Prevention of CCAAT/Enhancer-binding Protein β DNA Binding by Hypoxia during Adipogenesis

Upon exposure to adipogenesis-inducing hormones, confluent 3T3-L1 preadipocytes express C/EBP beta (CCAAT/enhancer binding protein beta). Early induced C/EBP beta is inactive but, after a lag period, acquires its DNA-binding capability by sequential phosphorylation. During this period, preadipocytes pass the G(1)/S checkpoint synchronously. Thr(188) of C/EBP beta is phosphorylated initially to prime the factor for subsequent phosphorylation at Ser(184) or Thr(179) by GSK3 beta, which translocates into the nuclei during the G(1)/S transition. Many events take place during the G(1)/S transition, including reduction in p27(Kip1) protein levels, retinoblastoma (Rb) phosphorylation, GSK3 beta nuclear translocation, and C/EBP beta binding to target promoters.

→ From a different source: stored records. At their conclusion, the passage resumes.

Let Hv4 : v4 = true -> Forall (fun e => 0 < slen (e_val e)) es.
Proof.
  intros _. apply Forall_lookup_2. intros i e He. destruct (Hvals i e He) as (v & _ & _ & -> & _).
  unfold IndexValue_EncodeTo. set (d := match base_handle v4 i e with Some _ => _ | None => _ end).
  assert (0 < slen d) as Hd.
  { unfold d, PutVarsignedint64, PutVarint64. destruct (base_handle v4 i e); cbn [app].
    - apply varint64_pos.
    - rewrite BlockHandle_encode_app, slen_app. unfold BlockHandle_EncodeTo_ptr. rewrite slen_app.
      pose proof (varint64_pos (bh_offset (iv_handle v))). slia. }
  destruct have; [|done]. rewrite PutLengthPrefixedSlice_app, slen_app. slia.
Qed.

(** *** Parsing an entry *)

(** What lies between the value of an entry and the restart array. *)
Lemma value_rest i e : es !! i = Some e ->
  let voff := offs v4 es i + hdr_len v4 e + (slen (e_key e) - e_shared e) in
  bread (dat c) voff (c_restarts c - voff) = Some (e_val e ++ enc_ents v4 (drop (S i) es)).
Proof.
  intros He. cbv zeta. destruct (ent_facts v4 r es rs Hlay i e He) as (Hs & _). unfold dat. rewrite Hdata. cbn [default id].
  assert (slen (enc_ents v4 es) = slen (enc_ents v4 (take i es)) + slen (enc_ent v4 e) + slen (enc_ents v4 (drop (S i) es))) as Hsplit.
  { rewrite (enc_ents_split v4 es i e He) at 1. rewrite !slen_app. lia. }
  apply (bread_app _ (enc_ents v4 (take i es) ++ enc_hdr v4 e ++ sdrop (e_shared e) (e_key e)) _
    (concat (EncodeFixed32 <$> rs) ++ tail)).
  - rewrite (enc_ents_split v4 es i e He) at 1. unfold enc_ent. by rewrite <- !app_assoc.
  - rewrite !slen_app, slen_sdrop by lia. unfold hdr_len, offs. lia.
  - rewrite Hrestarts, Hsplit, slen_app. rewrite (slen_enc_ent_parts v4 r es rs Hlay i e He). unfold offs. lia.
Qed.

Lemma DecodeCurrentValue_ok (s : IndexBlockIter.It) i e vl : parsed c v4 es uk s i e vl -> value_before (sub_ s) i ->
  exists s' v, IndexBlockIter.DecodeCurrentValue c ic (negb (e_shared e =? 0)) s = Some s' /\
    parsed c v4 es uk s' i e (slen (e_val e)) /\ ivs !! i = Some v /\ sub_ s' = shown_value v /\
    status_ s' = status_ s /\ cur_entry_idx_ s' = cur_entry_idx_ s.
Proof.
  intros Hp Hx. pose proof (pr_ent _ _ _ _ _ _ _ _ Hp) as He. destruct (Hvals i e He) as (v & Hv & (H1 & H2 & H3) & Henc & Hf).
  unfold IndexBlockIter.DecodeCurrentValue. rewrite (pr_val _ _ _ _ _ _ _ _ Hp). cbn [fst].
  rewrite (value_rest i e He). cbn [mbind option_bind].
  assert ((if value_delta_encoded_ ic && negb (e_shared e =? 0) then Some (iv_handle (sub_ s)) else None) =
    base_handle v4 i e) as ->.
  { unfold base_handle. rewrite Hic. destruct (bool_cases v4) as [E|E]; rewrite E; [|done]. cbn [andb].
    destruct (Z.eqb_spec (e_shared e) 0) as [|Hne]; [done|].
    cbn [negb]. destruct (Hx ltac:(by rewrite Hic) e He Hne) as (_ & w & -> & ->). done. }
  pose proof (IndexValue_decode v (sub_ s) have (base_handle v4 i e) (enc_ents v4 (drop (S i) es)) H1 H2 H3 Hf) as Hdec.
  rewrite <- Henc in Hdec. rewrite Hhave, Hdec. eexists _, v. split; [done|]. split; [|split; [done|split; [|done]]].
  - destruct Hp. split; cbn; try done. f_equal. rewrite slen_app. lia.
  - unfold shown_value, shown_first_key. rewrite Hhave. cbn [sub_ set_sub iv_handle iv_first_internal_key].
    destruct (idx_global_seqno_ ic) as [g|]; cbn [iv_handle iv_first_internal_key spec a_key default].
    + rewrite Z.sub_0_r. fold (ExtractUserKey (if have then iv_first_internal_key v else [])). cbn [app].
      destruct (_ && _); done.
    + destruct (_ && _); done.
Qed.

Let Parse := IndexBlockIter.ParseNextIndexKey wild c ic.

Lemma Index_Parse_end s : ready c v4 es uk s (length es) ->
  Parse s = Some (false, false, set_pos s (c_restarts c) (c_num_restarts c)).
Proof.
  intros Hr. unfold Parse, IndexBlockIter.ParseNextIndexKey.
  rewrite !(ParseNextKey_end wild c v4 es rs tail uk Hrestarts Hsize _ s Hr). by destruct (value_delta_encoded_ ic).
Qed.

(** The value is decoded after the key has been parsed. *)
Lemma finish_parse s s1 i e vl : parsed c v4 es uk s1 i e vl -> same_rest s s1 -> value_before (sub_ s) i ->
  (IndexBlockIter.decodes_value c ic = false -> vl = slen (e_val e)) ->
  exists s', (if IndexBlockIter.decodes_value c ic
              then s2 ← IndexBlockIter.DecodeCurrentValue c ic (negb (e_shared e =? 0)) s1;
                   Some (true, negb (e_shared e =? 0), s2)
              else Some (true, negb (e_shared e =? 0), s1)) = Some (true, negb (e_shared e =? 0), s') /\
    parsed c v4 es uk s' i e (slen (e_val e)) /\ value_at (sub_ s') i /\
    status_ s' = status_ s /\ cur_entry_idx_ s' = cur_entry_idx_ s.
Proof.
  intros Hp (Hst & _ & _ & Hidx & Hsub) Hx Hvl. destruct (IndexBlockIter.decodes_value c ic) eqn:Hd.
  - rewrite <- Hsub in Hx. destruct (DecodeCurrentValue_ok s1 i e vl Hp Hx) as (s2 & v & -> & Hp2 & Hv & Hs2 & Hst2 & Hi2).
    cbn [mbind option_bind]. exists s2. split; [done|]. split; [done|]. split; [intros _; eauto|]. split; congruence.
  - exists s1. split; [done|]. rewrite (Hvl eq_refl) in Hp. split; [done|]. split; [unfold value_at; congruence|]. by split.
Qed.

During hypoxia, hypoxia-inducible factor-1 alpha (HIF-1 alpha) is stabilized, thus maintaining expression of p27(Kip1), which inhibits Rb phosphorylation. Even under normoxic conditions, constitutive expression of p27(Kip1) blocks the nuclear translocation of GSK3 beta and DNA binding capability of C/EBP beta. Hypoxia also blocks nuclear translocation of GSK3 beta and DNA binding capability of C/EBP beta in HIF-1 alpha knockdown 3T3-L1 cells that fail to induce p27(Kip1). Nonetheless, under hypoxia, these cells can block Rb phosphorylation and the G(1)/S transition. Altogether, these findings suggest that hypoxia prevents the nuclear translocation of GSK3 beta and the DNA binding capability of C/EBP beta by blocking the G(1)/S transition through HIF-1 alpha-dependent induction of p27(Kip1) and an HIF-1 alpha/p27-independent mechanism.